ABOUT THIS EXERCISE.
Look for the word "loaded" in the entries and copy each line where it appears.

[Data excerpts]

(* ===== verification/StorageSemaphore.v ===== *)
(** * The storage semaphore

    [util::storage_semaphore<max_size, nonblocking_t>]
    ([util/storage_semaphore.hpp]), which bounds the bytes a socket buffers.
    [try_acquire] is a load and a compare-and-swap in a loop, [release] an
    atomic addition; any number of threads interleave.  The theorem: the
    counter is exactly the maximum less what the threads hold, and never
    leaves its range. *)

From S2P Require Import Prelude.

Module semaphore.

Section semaphore.
Context (max_size : Z).

(** A thread: idle, or inside [try_acquire(n)] with the value it loaded;
    and the bytes it holds. *)
Inductive pc :=
  | S_idle
  | S_try (n : Z) (av : option Z).

Record thread := { t_pc : pc; t_held : Z }.

Record state := {
  m_available : Z;
  threads : list thread
}.

Definition storage_semaphore (n : nat) : state :=
  {| m_available := max_size; threads := replicate n {| t_pc := S_idle; t_held := 0 |} |}.

Definition goto (i : nat) (t : thread) (s : state) : state :=
  {| m_available := m_available s; threads := <[i := t]> (threads s) |}.

(** A call of [try_acquire(n)]: the argument is an [int32_t], not
    negative. *)
Definition call_try_acquire (i : nat) (n : Z) (s : state) : option state :=
  match threads s !! i with
  | Some {| t_pc := S_idle; t_held := h |} =>
      if (0 <=? n) && (n <? 2 ^ 31) then Some (goto i {| t_pc := S_try n None; t_held := h |} s)
      else None
  | _ => None
  end.

(** The loop of [try_acquire]. *)
Definition try_acquire_step (i : nat) (s : state) : option state :=
  match threads s !! i with
  | Some {| t_pc := S_try n None; t_held := h |} =>
      Some (goto i {| t_pc := S_try n (Some (m_available s)); t_held := h |} s)
  | Some {| t_pc := S_try n (Some av); t_held := h |} =>
      let av_new := i32 (av - n) in
      if av_new <? 0 then Some (goto i {| t_pc := S_idle; t_held := h |} s)
      else if m_available s =? av then
        Some {| m_available := av_new;
                threads := <[i := {| t_pc := S_idle; t_held := h + n |}]> (threads s) |}
      else Some (goto i {| t_pc := S_try n None; t_held := h |} s)
  | _ => None
  end.

(** [release(n)] of bytes the thread holds. *)
Definition release (i : nat) (n : Z) (s : state) : option state :=
  match threads s !! i with
  | Some {| t_pc := S_idle; t_held := h |} =>
      if (0 <=? n) && (n <=? h) then
        Some {| m_available := i32 (m_available s + n);
                threads := <[i := {| t_pc := S_idle; t_held := h - n |}]> (threads s) |}
      else None
  | _ => None
  end.

Inductive move : state → state → Prop :=
  | move_call i n s s' : call_try_acquire i n s = Some s' → move s s'
  | move_step i s s' : try_acquire_step i s = Some s' → move s s'
  | move_release i n s s' : release i n s = Some s' → move s s'.

(** The operations run without interference. *)
Definition try_acquire (n av : Z) : option Z :=
  let av_new := i32 (av - n) in if av_new <? 0 then None else Some av_new.
Definition release_bytes (n av : Z) : Z := i32 (av + n).

Definition acquired (s : state) : Z := max_size - m_available s.

(** ** The invariant *)

Definition held (s : state) : Z := zsum t_held (threads s).

Definition inv (s : state) : Prop :=
  m_available s = max_size - held s ∧ 0 <= m_available s <= max_size ∧
  Forall (λ t, 0 <= t_held t ∧
    match t_pc t with S_try n av => 0 <= n < 2 ^ 31 ∧ from_option (λ v, 0 <= v <= max_size) True av
                    | S_idle => True end) (threads s).

Context (max_bounds : 0 <= max_size < 2 ^ 31).

Lemma sem_inv_goto s i t t' :
  inv s → threads s !! i = Some t → t_held t' = t_held t →
  match t_pc t' with S_try n av => 0 <= n < 2 ^ 31 ∧ from_option (λ v, 0 <= v <= max_size) True av
                   | S_idle => True end →
  inv (goto i t' s).
Proof.
  intros (Hav & Hb & Hall) Hi Hh Hpc. split_and!; simpl; try lia.
  - rewrite /held /=. rewrite (zsum_insert _ _ _ _ _ Hi). rewrite /held in Hav. lia.
  - apply Forall_insert; [done|]. split; [|done]. rewrite Hh. by apply (Forall_lookup_1 _ _ _ _ Hall Hi).
Qed.

Lemma inv_move s s' : inv s → move s s' → inv s'.
Proof.
  intros Hs Hm. pose proof Hs as (Hav & Hb & Hall). destruct Hm as [i n s s' H|i s s' H|i n s s' H].
  - rewrite /call_try_acquire in H. destruct (threads s !! i) as [[[|m av] h]|] eqn:Hi; try done.
    destruct (Z.leb_spec 0 n), (Z.ltb_spec n (2 ^ 31)); simplify_eq/=. by eapply sem_inv_goto.
  - rewrite /try_acquire_step in H. destruct (threads s !! i) as [[[|n [av|]] h]|] eqn:Hi; try done.
    + pose proof (Forall_lookup_1 _ _ _ _ Hall Hi) as (Hh & Hn & Ha). simpl in Hh, Hn, Ha.
      rewrite i32_small in H; [lia|]. destruct (Z.ltb_spec (av - n) 0).
      { simplify_eq. by eapply sem_inv_goto. }
      destruct (Z.eqb_spec (m_available s) av); simplify_eq; [|by eapply sem_inv_goto].
      split_and!; simpl; try lia.
      * rewrite /held /=. rewrite (zsum_insert _ _ _ _ _ Hi) /=. rewrite /held in Hav. lia.
      * apply Forall_insert; [done|]. simpl. lia.
    + simplify_eq. pose proof (Forall_lookup_1 _ _ _ _ Hall Hi) as (Hh & Hn & _).
      by eapply sem_inv_goto.
  - rewrite /release in H. destruct (threads s !! i) as [[[|m av] h]|] eqn:Hi; try done.
    destruct (Z.leb_spec 0 n), (Z.leb_spec n h); simplify_eq/=.
    assert (h <= held s) as Hle.
    { apply (zsum_lookup t_held _ i _) in Hi; [done|].
      eapply Forall_impl; [exact Hall|]. naive_solver. }
    rewrite i32_small; [lia|]. split_and!; simpl; try lia.
    + rewrite /held /=. rewrite (zsum_insert _ _ _ _ _ Hi) /=. rewrite /held in Hav. lia.
    + apply Forall_insert; [done|]. simpl. lia.
Qed.

Lemma inv_init n : inv (storage_semaphore n).
Proof.
  assert (held (storage_semaphore n) = 0) as Hh.
  { apply zsum_zero, Forall_replicate. done. }
  split_and!; simpl; try lia.
  apply Forall_replicate. simpl. lia.
Qed.

Lemma inv_reachable n s : rtc move (storage_semaphore n) s → inv s.
Proof.
  intros Hr. pose proof (inv_init n) as H0. revert H0.
  induction Hr as [s|s s1 s2 Hm _ IH]; [done|]. intros Hs. apply IH. by eapply inv_move.
Qed.
End semaphore.

(** ** Theorems *)

(** For every interleaving of acquisitions and releases by any number
    of threads, the available bytes are exactly the maximum less the bytes
    held, and stay between zero and the maximum; no machine operation
    overflows. *)
Theorem semaphore_exact (max_size : Z) (n : nat) (s : state) :
  0 <= max_size < 2 ^ 31 → rtc move (storage_semaphore max_size n) s →
  m_available s = max_size - held s ∧ 0 <= m_available s <= max_size.
Proof. intros Hm Hr. destruct (inv_reachable max_size Hm n s Hr) as (H1 & H2 & _). done. Qed.

Definition half_taken : state :=
  {| m_available := 40; threads := [{| t_pc := S_idle; t_held := 60 |}; {| t_pc := S_try 50 (Some 100); t_held := 0 |}] |}.

(** Thread 1 loaded the counter before thread 0 took its bytes. *)
Lemma semaphore_exact_witness : m_available half_taken = 100 - held half_taken.
Proof.
  apply (semaphore_exact 100 2 half_taken); [lia|].
  eapply rtc_l; [by apply (move_call 0 60)|]. eapply rtc_l; [by apply (move_call 1 50)|].
  eapply rtc_l; [by apply (move_step 0)|]. eapply rtc_l; [by apply (move_step 1)|].
  eapply rtc_l; [by apply (move_step 0)|]. apply rtc_refl.
Defined.
End semaphore.
(** ** The operations on the table *)

Lemma add_spec who m u s :
  joins_ok (tm_joins s) →
  ∃ s', add who m u s = (Ok (negb (joined s (uri_str m) who)), s') ∧
    joins_ok (tm_joins s') ∧ same_rest s s' ∧
    (∀ k w, joined s' k w = joined s k w || bool_decide (k = uri_str m ∧ w = who)) ∧
    (∀ k, is_Some (tm_joins s' !! k) ↔ is_Some (tm_joins s !! k) ∨ k = uri_str m).
Proof.
  intros Hj. rewrite /add /mbind /M_bind /get.
  assert (∀ e, entry_ok (uri_str m) e → je_socks e ≠ [] →
    joins_ok (<[uri_str m := e]> (tm_joins s))) as Hins.
  { intros e He Hne k' e'. rewrite lookup_insert. case_decide; [intros [= <-]; by subst|apply Hj]. }
  assert (∀ (e : join_entry) k, is_Some (<[uri_str m := e]> (tm_joins s) !! k) ↔
    is_Some (tm_joins s !! k) ∨ k = uri_str m) as Hdom.
  { intros e k. rewrite lookup_insert. case_decide; naive_solver. }
  rewrite /joined. destruct (tm_joins s !! uri_str m) as [e|] eqn:E; simpl.
  - destruct (Hj _ _ E) as [(Hnd & Hk & Hf) Hne]. destruct (je_socks e) as [|x l] eqn:El; [done|].
    case_bool_decide as Hin; simpl.
    + exists s. split_and!; try done.
      * intros k w. case_bool_decide as Hw; [|by rewrite orb_false_r].
        destruct Hw as [-> ->]. rewrite E El. by rewrite bool_decide_true.
      * intros k. split; [by left|]. intros [?| ->]; [done|]. by rewrite E.
    + eexists. split; [done|]. split_and!; try done.
      * apply Hins; [|by destruct l]. split_and!; try done. cbn [je_socks].
        change (x :: l ++ [who]) with ((x :: l) ++ [who]). apply NoDup_app. split_and!; [done| |by apply NoDup_singleton]. set_solver.
      * intros k w. cbn [tm_joins tm_set_joins]. rewrite lookup_insert. case_decide as Hk'.
        -- subst k. rewrite E El /=. destruct (decide (w = who)) as [->|Hw].
           ++ rewrite bool_decide_true; [set_solver|]. by rewrite (bool_decide_true (_ ∧ _)) ?orb_true_r.
           ++ rewrite (bool_decide_false (_ ∧ _)) ?orb_false_r; [naive_solver|].
              apply bool_decide_ext. set_solver.
        -- rewrite (bool_decide_false (_ ∧ _)) ?orb_false_r; [naive_solver|done].
      * intros k. apply Hdom.
  - eexists. split; [done|]. split_and!; try done.
    + apply Hins; [|done]. split_and!; try done. apply NoDup_singleton.
    + intros k w. cbn [tm_joins tm_set_joins tm_set_fjoins]. rewrite lookup_insert. case_decide as Hk'.
      * subst k. rewrite E /=. apply bool_decide_ext. set_solver.
      * rewrite (bool_decide_false (_ ∧ _)) ?orb_false_r; [naive_solver|done].
    + intros k. apply Hdom.
Qed.

Lemma del_spec stale who m u s :
  joins_ok (tm_joins s) →
  ∃ n s', del stale who m u s = (Ok (joined s (uri_str m) who, n), s') ∧
    joins_ok (tm_joins s') ∧ same_rest s s' ∧
    (∀ k w, joined s' k w = joined s k w && negb (bool_decide (k = uri_str m ∧ w = who))) ∧
    (∀ k, k ≠ uri_str m → is_Some (tm_joins s' !! k) ↔ is_Some (tm_joins s !! k)) ∧
    (joined s (uri_str m) who = true →
       (tm_joins s' !! uri_str m = None ∧ n = stale) ∨ (is_Some (tm_joins s' !! uri_str m) ∧ 0 < n)) ∧
    (joined s (uri_str m) who = false → s' = s).
Proof.
  intros Hj. rewrite /del /mbind /M_bind /get /joined.
  destruct (tm_joins s !! uri_str m) as [e|] eqn:E.
  2: { exists 0, s. split_and!; try done. intros k w. case_bool_decide as Hk; [|by rewrite andb_true_r].
       destruct Hk as [-> _]. by rewrite E. }
  destruct (Hj _ _ E) as [(Hnd & Hk & Hf) Hne].
  case_bool_decide as Hin; simpl.
  2: { eexists _, s. split_and!; try done. intros k w. case_bool_decide as Hw; [|by rewrite andb_true_r].
       destruct Hw as [-> ->]. rewrite E. by rewrite bool_decide_false. }
  pose proof (erase_first_elem who) as Hel.
  destruct (erase_first who (je_socks e)) as [|x l] eqn:El; simpl.
  - eexists _, _. split; [done|]. split_and!; try done.
    + intros k' e'. cbn [tm_joins tm_set_joins tm_set_fjoins]. intros [_ ?]%lookup_delete_Some. by apply Hj.
    + intros k w. cbn [tm_joins tm_set_joins tm_set_fjoins]. rewrite lookup_delete. case_decide as Hk'.
      * subst k. rewrite E. destruct (decide (w = who)) as [->|Hw].
        -- rewrite (bool_decide_true (_ ∧ _)) //. by rewrite andb_false_r.
        -- rewrite bool_decide_false; [|done]. intros Hw'. specialize (Hel w _ Hnd). rewrite El in Hel. set_solver.
      * rewrite (bool_decide_false (_ ∧ _)) ?andb_true_r; [naive_solver|done].
    + intros k Hk'. cbn [tm_joins tm_set_joins tm_set_fjoins]. by rewrite lookup_delete_ne.
    + intros _. left. cbn [tm_joins tm_set_joins tm_set_fjoins]. by rewrite lookup_delete_eq.
  - eexists _, _. split; [done|]. split_and!; try done.
    + intros k' e'. cbn [tm_joins tm_set_joins]. rewrite lookup_insert. case_decide; [|apply Hj].
      intros [= <-]. subst k'. split; [|done]. split_and!; try done. simpl. rewrite -El.
      by apply erase_first_nodup.
    + intros k w. cbn [tm_joins tm_set_joins]. rewrite lookup_insert. case_decide as Hk'.
      * subst k. rewrite E. cbn [je_socks]. specialize (Hel w _ Hnd). rewrite El in Hel.
        destruct (decide (w = who)) as [->|Hw].
        -- rewrite (bool_decide_true (_ ∧ _)) // andb_false_r. apply bool_decide_false. naive_solver.
        -- rewrite (bool_decide_false (_ ∧ _)) ?andb_true_r; [naive_solver|].
           apply bool_decide_ext. naive_solver.
      * rewrite (bool_decide_false (_ ∧ _)) ?andb_true_r; [naive_solver|done].
    + intros k Hk'. cbn [tm_joins tm_set_joins]. by rewrite lookup_insert_ne.
    + intros _. right. cbn [tm_joins tm_set_joins]. rewrite lookup_insert_eq. split; [done|].
      rewrite zlen_cons. pose proof (zlen_nonneg l). lia.
Qed.
Lemma reads_tables s s' : reads s s' → tables s → tables s'.
Proof.
  intros Hr [T1 T2 T3 T4]. pose proof (reads_mid s s' Hr (tables_mid s (Build_tables s T1 T2 T3 T4))) as [M1 M2 M3].
  destruct Hr as (_ & _ & E3 & E4 & E5 & _ & _ & Hk). split; [|by rewrite E3 E5|done|done].
  intros g fd. rewrite E3 E4 E5. intros H. destruct (T1 g fd H) as ((k & Hk' & Hg) & Hu & Hr). split; [|done].
  destruct (Hk fd k Hk') as (l & Hl & _). by exists (ks_set_rx l k).
Qed.

(** The new tables. *)
Lemma add_uris_keep l uris fd g : uris !! fd = Some g → foldl add_uri uris l !! fd = Some g.
Proof.
  revert uris. induction l as [|[g0 fd0] l IH]; intros uris Hu; [done|]. apply IH. rewrite /add_uri /=.
  destruct (uris !! fd0) eqn:E; [done|]. rewrite lookup_insert_ne //. congruence.
Qed.

Lemma add_uris_spec l uris :
  (∀ g fd, (g, fd) ∈ l → ∀ g', uris !! fd = Some g' → g' = g) →
  (∀ g g' fd, (g, fd) ∈ l → (g', fd) ∈ l → g = g') →
  (∀ g fd, (g, fd) ∈ l → foldl add_uri uris l !! fd = Some g) ∧
  (∀ fd g, foldl add_uri uris l !! fd = Some g → uris !! fd = Some g ∨ (g, fd) ∈ l).
Proof.
  revert uris. induction l as [|[g0 fd0] l IH]; intros uris Hu Hinj; [split; [set_solver|by left]|].
  assert (add_uri uris (g0, fd0) !! fd0 = Some g0) as H0.
  { rewrite /add_uri /=. destruct (uris !! fd0) as [g'|] eqn:E; [|by rewrite lookup_insert_eq].
    rewrite E. f_equal. eapply Hu; [left|done]. }
  assert (∀ fd g, add_uri uris (g0, fd0) !! fd = Some g → uris !! fd = Some g ∨ (g = g0 ∧ fd = fd0)) as H1.
  { intros fd g. rewrite /add_uri /=. destruct (uris !! fd0) eqn:E; [by left|].
    intros [[<- <-]|[_ ?]]%lookup_insert_Some; auto. }
  destruct (IH (add_uri uris (g0, fd0))) as [A B].
  - intros g fd Hin g' Hg'. destruct (H1 fd g' Hg') as [?|[-> ->]]; [eapply Hu; [by right|done]|].
    eapply Hinj; [left|by right].
  - intros g g' fd Hg Hg'. eapply Hinj; by right.
  - cbn [foldl]. split.
    + intros g fd [[= -> ->]|Hin]%elem_of_cons; [by apply add_uris_keep|by apply A].
    + intros fd g Hg. destruct (B fd g Hg) as [H|H]; [|right; by right].
      destruct (H1 fd g H) as [?|[-> ->]]; [by left|right; left].
Qed.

SOLUTION BELOW.
(** A thread: idle, or inside [try_acquire(n)] with the value it loaded;
(** Thread 1 loaded the counter before thread 0 took its bytes. *)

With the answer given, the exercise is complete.